The Nigerian aviation industry may be in for a challenging time this December and January next year as meteorologists have predicted a heavier harmattan haze than we had last year. The hazy condition which characterises the harmattan causes flight delays and cancellations, with attendant inconveniences for passengers and losses of revenue to airlines. The greatest challenge, however, is with the general safety of air travel during harmattan, especially on account of the availability, or otherwise, of landing equipment that are critical to safety during the season. The frequent disruption of flights on account of harmattan, which is an annual natural phenomenon, underscores the underdevelopment of our aviation sector. Successive government investments in the sector are clearly not enough, so it is necessary to do much more if the country is to fully harness the potentials of the sector.
Just last week, President Muhammadu Buhari spoke eloquently of his determination to fix the aviation sector. We hope his government will find the political will to do this. Almost three years into the life of this administration, a comprehensive road map on how to make aviation attain its full potential in the country has not been articulated by the government and the relevant aviation authorities. In most developed economies, natural phenomena such as the harmattan are no serious issues because of their use of advanced Instrument Landing Systems (ILS), which are designed to aid visibility during landing. Although the federal government was reported to have acquired more of the ILS in July, this year, some of the local airlines in the country have been reported not to have the equipment that can work with the ILS. The way out is for our airlines not to ignore safety standards and warnings, or risk the lives of their passengers. Every effort must be made to avoid the loss of lives and incalculable loss to the economy and the nation that an aircrash would entail. It is better to have flight delays and outright cancellations than suffer avoidable casualties. The government and the airlines must save the nation from the prospect of any air mishap.
The aviation authorities have a duty to provide state-of-the-art equipment for our airports. They must also ensure that only aircraft that have the necessary safety equipment for flying and landing during the harmattan are allowed to operate during the season. There should also be timely and adequate sensitisation of air passengers to impending flight disruptions, with enough thought given to the provision of alternatives. Government and the insurance companies must come in to ameliorate some of the losses that may be suffered by the local airline operators, to reduce their desperation to fly when it may not be very safe to do so. The government and its relevant agencies should take this charge seriously.
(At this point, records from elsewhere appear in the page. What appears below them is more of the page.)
(** * AutoBump (lib/pull-request/bump.ts)

    [AutoBump] is a thin configuration layer over [AutoPullRequest]: its
    constructor resolves five optional properties against their defaults
    and hands a freshly built property object to [new AutoPullRequest].
    That object is the only thing the constructor computes, so it is what
    this development models and reasons about. The two constructors it
    calls ([cdk.Construct] and [AutoPullRequest]) live in other files and
    are not modelled.

    The TypeScript types are erased at run time, so the properties are
    modelled as what they are when the code runs: a plain JavaScript
    object, that is a finite map from property names to values. *)

From Stdlib Require Import Ascii.
From stdpp Require Import gmap strings list fin_maps pretty.

Set Warnings "-register-all".

(** ** JavaScript values and the operators the constructor uses *)

Module JS.

(** The values that can sit in a property object: no functions, symbols
    or numbers, objects are plain (their prototype is [Object.prototype])
    and have no accessors. *)
Inductive JsVal : Type :=
  | JUndefined
  | JNull
  | JBool (b : bool)
  | JString (s : string)
  | JArray (elems : list JsVal)
  | JObject (fields : gmap string JsVal).

(** Evaluation either completes with a value or throws. The only
    exception the constructor's own code can raise is the [TypeError] of
    reading a property of [undefined] or [null]. *)
Inductive Exn : Type := TypeError.

Inductive Result (A : Type) : Type :=
  | Ok (a : A)
  | Throw (e : Exn).
Arguments Ok {A} a.
Arguments Throw {A} e.

(** [Result] is a monad for stdpp's [x ← r; k] notation. *)
#[export] Instance result_ret : MRet Result := fun A a => Ok a.
#[export] Instance result_bind : MBind Result := fun A B k r =>
  match r with
  | Ok a => k a
  | Throw e => Throw e
  end.

(** [undefined] and [null] are the two values on which [??] and [?.]
    give up. *)
Definition nullish (v : JsVal) : bool :=
  match v with
  | JUndefined | JNull => true
  | _ => false
  end.

(** [o.k] for an object [o] given by its fields: a missing property
    reads as [undefined]. *)
Definition get (o : gmap string JsVal) (k : string) : JsVal :=
  default JUndefined (o !! k).

(** [v.k]. It throws on [undefined] and [null]. A string, boolean or
    array has only inherited properties and indices; the constructor
    reads the names [name], [sha], [owner] and [repo], none of which is
    one of them, so those reads give [undefined]. *)
Definition member (v : JsVal) (k : string) : Result JsVal :=
  match v with
  | JUndefined | JNull => Throw TypeError
  | JObject o => Ok (get o k)
  | JBool _ | JString _ | JArray _ => Ok JUndefined
  end.

(** [v?.k]: as [v.k], but [undefined] instead of the [TypeError]. *)
Definition opt_member (v : JsVal) (k : string) : JsVal :=
  match v with
  | JUndefined | JNull => JUndefined
  | JObject o => get o k
  | JBool _ | JString _ | JArray _ => JUndefined
  end.

(** [a ?? b] when evaluating [b] cannot throw. *)
Definition coalesce (a b : JsVal) : JsVal :=
  if nullish a then b else a.

Infix "??" := coalesce (at level 45, left associativity).
(** ** The [json] library: [json.dump] and [json.load]

    The two library calls of the store, with their default options
    ([ensure_ascii], separators [", "] and [": "], strict strings), on text
    of U+0000 .. U+00FF. The reader has the two limits of the interpreter
    that a file can reach, the digits of an integer and the depth of the
    recursion. On a document that needs a float ([1.5], [1e3], [NaN],
    [Infinity]) or a character above U+00FF (a backslash-u escape from
    0100 on), and on one that nests deeper than every interpreter is
    known to follow, the embedding gives no verdict. *)

Module Json.

Definition eqc (c d : ascii) : bool := Ascii.eqb c d.

Definition quote : ascii := "034"%char.

(** *** Writing *)

Definition hex_digit (n : N) : ascii :=
  if (n <? 10)%N then ascii_of_N (48 + n) else ascii_of_N (87 + n).

(** The replacement of one character in a string literal. *)
Definition escape_char (c : ascii) : string :=
  let n := Str.code c in
  if eqc c quote then String "\" (String quote EmptyString)
  else if eqc c "\" then "\\"
  else if (n =? 10)%N then "\n"
  else if (n =? 13)%N then "\r"
  else if (n =? 9)%N then "\t"
  else if (n =? 8)%N then "\b"
  else if (n =? 12)%N then "\f"
  else if Str.between 32 126 n then String c EmptyString
  else String "\" (String "u" (String "0" (String "0"
         (String (hex_digit (n / 16)) (String (hex_digit (n mod 16)) EmptyString))))).

Fixpoint escape (s : string) : string :=
  match s with
  | EmptyString => EmptyString
  | String c s' => escape_char c +:+ escape s'
  end.
Lemma main_bin_serial (s : Settings Opts) (sched : list pevent)
      (src_base : str) (rel : list str) :
    path_reduce (input_paths Opts isdir walk s) = Some (src_base, rel) →
    rel ≠ [] → (numproc_opt s ≤ 1)%Z →
    run_main_bin s sched
    = (when (timestamp s) (emit PrintTimestamp) ;;;
       serial_dispatch Opts main status_msg src_base
         (resolve_out isdir (outfile_opt s) rel).1 rel (source_paths s)
         (resolve_out isdir (outfile_opt s) rel).2
         (kwargs (asm_opt Opts s) (show_ast Opts s)) ;;;
       when (timestamp s) (emit PrintTimestamp)).
Proof.
    intros Hr Hne Hn. unfold main_bin. rewrite Hr.
    destruct rel as [|f rel]; [done|]. cbn [truthy negb when].
    destruct (resolve_out isdir (outfile_opt s) (f :: rel)) as [ob outf].
    apply Z.leb_le in Hn. rewrite Hn. cbn [fst snd].
    unfold m_bind at 1. unfold m_ret. cbn [app].
    by destruct (_ ;;; _).
Qed.

Lemma expanded_files_app (l k : list str) :
    expanded_files isdir walk (l ++ k)
    = expanded_files isdir walk l ++ expanded_files isdir walk k.
Proof. apply flat_map_app. Qed.

Lemma main_bin_input (s s' : Settings Opts) (sched : list pevent) :
    input_paths Opts isdir walk s = input_paths Opts isdir walk s' →
    outfile_opt s = outfile_opt s' → numproc_opt s = numproc_opt s' →
    timestamp s = timestamp s' → source_paths s = source_paths s' →
    asm_opt Opts s = asm_opt Opts s' → show_ast Opts s = show_ast Opts s' →
    options s = options s' →
    run_main_bin s sched = run_main_bin s' sched.
Proof.
    intros H1 H2 H3 H4 H5 H6 H7 H8. unfold main_bin.
    by rewrite H1, H2, H3, H4, H5, H6, H7, H8.
Qed.

End MainBinFacts.

(** C8: when there is no input path (none given, or none found under
    [-r]), the run writes "No files given" to standard error, prints the
    usage text and exits with status 1; [main] is not called and no worker
    is started. *)
Theorem C8_no_files_is_a_usage_error {Opts : Type}
    (main : str → option str → list str → list str → option str → Opts
            → outcome Counters)
    (status_msg : Counters → str)
    (isdir : str → bool) (walk : str → list (str * list str * list str))
    (kwargs : option str → bool * bool → Opts)
    (s : Settings Opts) (sched : list pevent) :
  input_paths Opts isdir walk s = [] →
  main_bin Opts main status_msg isdir walk kwargs s sched
  = ([StderrWrite (lit "No files given
"); Print __doc__], Exit 1)
  ∧ (1 ≠ 0)%Z
  ∧ ∀ ev, ev ∈ (main_bin Opts main status_msg isdir walk kwargs s sched).1 →
          (∀ fs srcs, ev ≠ CallMain fs srcs) ∧ (∀ c, ev ≠ PrintSummary c).
Proof.
  intros H.
  assert (Hrun : main_bin Opts main status_msg isdir walk kwargs s sched
                 = ([StderrWrite (lit "No files given
"); Print __doc__], Exit 1)).
  { unfold main_bin. rewrite H. reflexivity. }
  split; [done|]. split; [done|].
  rewrite Hrun. simpl. intros ev Hev.
  apply elem_of_cons in Hev as [->|Hev]; [done|].
  apply elem_of_cons in Hev as [->|Hev]; [done|].
  by apply elem_of_nil in Hev.
Qed.
Lemma reference_terminates_witness :
  ∃ h', Treap.moveToRoot_body 2 1%positive (Some 3%positive)
          (<[3%positive := Treap.mkNode 9 None (Some 2%positive)
                             (Some 1%positive) 3]>
             (<[2%positive := Treap.mkNode 8 (Some 3%positive) None None 1]>
                (<[1%positive := Treap.mkNode 7 (Some 3%positive) None None 1]>
                   ∅))) = Some h' ∧
        Treap.depth 2 h' 1%positive = Some O.
Proof.
  destruct (proj2 (proj2 (proj2 reference_terminates))
              (<[3%positive := Treap.mkNode 9 None (Some 2%positive)
                                 (Some 1%positive) 3]>
                 (<[2%positive := Treap.mkNode 8 (Some 3%positive) None None 1]>
                    (<[1%positive := Treap.mkNode 7 (Some 3%positive) None None 1]>
                       ∅)))
              (TreapFacts.T 3 9 (TreapFacts.T 2 8 TreapFacts.Leaf TreapFacts.Leaf)
                 (TreapFacts.T 1 7 TreapFacts.Leaf TreapFacts.Leaf))
              1%positive (Treap.mkNode 7 (Some 3%positive) None None 1)
              3%positive 2%nat)
    as (h' & d & Hb & _ & _ & Hone & _).
  - vm_compute. repeat split.
  - apply (bool_decide_unpack (NoDup [3; 2; 1]%positive)). vm_compute. exact I.
  - simpl. lia.
  - apply (bool_decide_unpack (1%positive ∈ [3; 2; 1]%positive)).
    vm_compute. exact I.
  - reflexivity.
  - reflexivity.
  - exists h'. split; [exact Hb|]. apply Hone. by left.
Defined.

End TrackersSpec.

(* ===================================================================== *)
(** * Part III: the operations one by one                                 *)
(* ===================================================================== *)

(** ** [lzcount] and [int_log2] on every 64-bit value *)

Module BitsProps.
Import Bits BitsFacts.

Lemma lzcount_range v : 0 ≤ lzcount v < 2 ^ 32.
Proof.
  unfold lzcount. destruct (v =? 0); [lia|]. cbv zeta.
  destruct (negb _); unfold wrap32; apply Z.mod_pos_bound; lia.
Qed.
(** C5: the prompt.  Whatever the inputs, the first thing
    [get_ai_response] does is one call of the endpoint with the configured
    model, token limit and temperature and with two messages: a system
    message made of a fixed template around the user's name, and a user
    message holding the input text as it is.  No second call follows.
    Without a user name the name is ["User"]. *)
Theorem get_ai_response_prompt w g user_message user_name t :
  (exists rest,
     snd (get_ai_response w g user_message user_name t) =
       t ++ CompletionsCreate
              {| req_model := cfg_model g;
                 req_messages :=
                   [ {| role := "system"; content := system_prompt user_name |};
                     {| role := "user"; content := user_message |} ];
                 req_max_tokens := cfg_max_tokens g;
                 req_temperature := cfg_temperature g |} :: rest /\
     forall r, CompletionsCreate r ∉ rest) /\
  (exists pre post, forall n, system_prompt n = pre +:+ n +:+ post) /\
  get_ai_response_default w g user_message =
    get_ai_response w g user_message "User".
Proof.
  split; [|split; [by eexists _, _ | done]].
  rewrite get_ai_response_eq. cbv zeta.
  fold (completion_request g user_message user_name).
  set (req := completion_request g user_message user_name).
  assert (Hlog : forall msg r, CompletionsCreate r ∉ [Log ERROR msg]).
  { intros msg r [=]%list_elem_of_singleton. }
  destruct (completions_create w _ req) as [e|resp]; simpl.
  { eexists. rewrite <- app_assoc. split; [done | apply Hlog]. }
  destruct (choices resp) as [|ch rest]; simpl.
  { eexists. rewrite <- app_assoc. split; [done | apply Hlog]. }
  destruct (msg_content (message_of ch)); simpl.
  - exists []. split; [done|]. intros r. apply not_elem_of_nil.
  - eexists. rewrite <- app_assoc. split; [done | apply Hlog].
Qed.

Example get_ai_response_ok :
  get_ai_response (Sample.quiet (inr (Sample.completion (Some " Bine, mulțumesc!
")))) Sample.globals "Ce faci?" "Maria" [] =
  (Returns (Some "Bine, mulțumesc!"),
   [CompletionsCreate (completion_request Sample.globals "Ce faci?" "Maria")]).
Proof. reflexivity. Qed.

Example get_ai_response_offline :
  get_ai_response Sample.offline Sample.globals "Ce faci?" "Maria" [] =
  (Returns (Some fallback),
   [CompletionsCreate (completion_request Sample.globals "Ce faci?" "Maria");
    Log ERROR "❌ Eroare AI: Connection error."]).
Proof. reflexivity. Qed.

Example get_ai_response_no_content :
  fst (get_ai_response (Sample.quiet (inr (Sample.completion None)))
         Sample.globals "Ce faci?" "Maria" []) = Returns (Some fallback).
Proof. reflexivity. Qed.

(** ** The transport *)

Lemma replies_app t1 t2 : replies (t1 ++ t2) = replies t1 ++ replies t2.
Proof. apply omap_app. Qed.
Definition bind {A B} (c : M A) (k : A → M B) : M B :=
  λ d, match c d with
       | (Ok a, d') => k a d'
       | (Raise e, d') => (Raise e, d')
       end.

Declare Scope py_scope.
Delimit Scope py_scope with py.
Notation "x <- c ;; k" := (bind c (λ x, k))
  (at level 100, c at next level, right associativity) : py_scope.
Notation "c ;;; k" := (bind c (λ _, k))
  (at level 100, right associativity) : py_scope.
Open Scope py_scope.

(** ** Module level *)

Definition _NS : list (string * string) :=
  [ ("query", "urn:oasis:names:tc:ebxml-regrep:xsd:query:4.0");
    ("rs", "urn:oasis:names:tc:ebxml-regrep:xsd:rs:4.0");
    ("rim", "urn:oasis:names:tc:ebxml-regrep:xsd:rim:4.0");
    ("xsi", "http://www.w3.org/2001/XMLSchema-instance");
    ("sdg", "http://data.europa.eu/sdg#");
    ("s12", "http://www.w3.org/2003/05/soap-envelope");
    ("eu", "http://eu.domibus.wsplugin/");
    ("eb3", "http://docs.oasis-open.org/ebxml-msg/ebms/v3.0/ns/core/200704/") ].

Fixpoint dict_get (k : string) (d : list (string * string)) : option string :=
  match d with
  | [] => None
  | (k', v) :: d' => if String.eqb k k' then Some v else dict_get k d'
  end.

(** [f"{{{_NS[ns]}}}{tag}"]; [_NS[ns]] raises [KeyError] on an unknown
    prefix. *)
Definition _nsmap (ns tag : string) : result string :=
  match dict_get ns _NS with
  | Some uri => Ok ("{" +:+ uri +:+ "}" +:+ tag)
  | None => Raise (KeyError ns)
  end.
Nigeria must not allow any air accident to take it back to the dark days of avoidable crashes.
Let government find the right investment and funding model for our aviation industry, as the capital outlay required to fix the sector may be outside its reach.
There are many successful models, even in Africa, to either copy or learn from. Our aviation sector must not be consigned to perennial under-development. This is the time to do something meaningful to move the sector forward.
Airline operators and workers in the sector are also encouraged to cooperate with government in whatever measures it eventually takes for the good of the sector. The hiccups and delays sometimes put in the way of proposed reforms are not good for the overall development of a sector that is defined by its dynamism and innovation.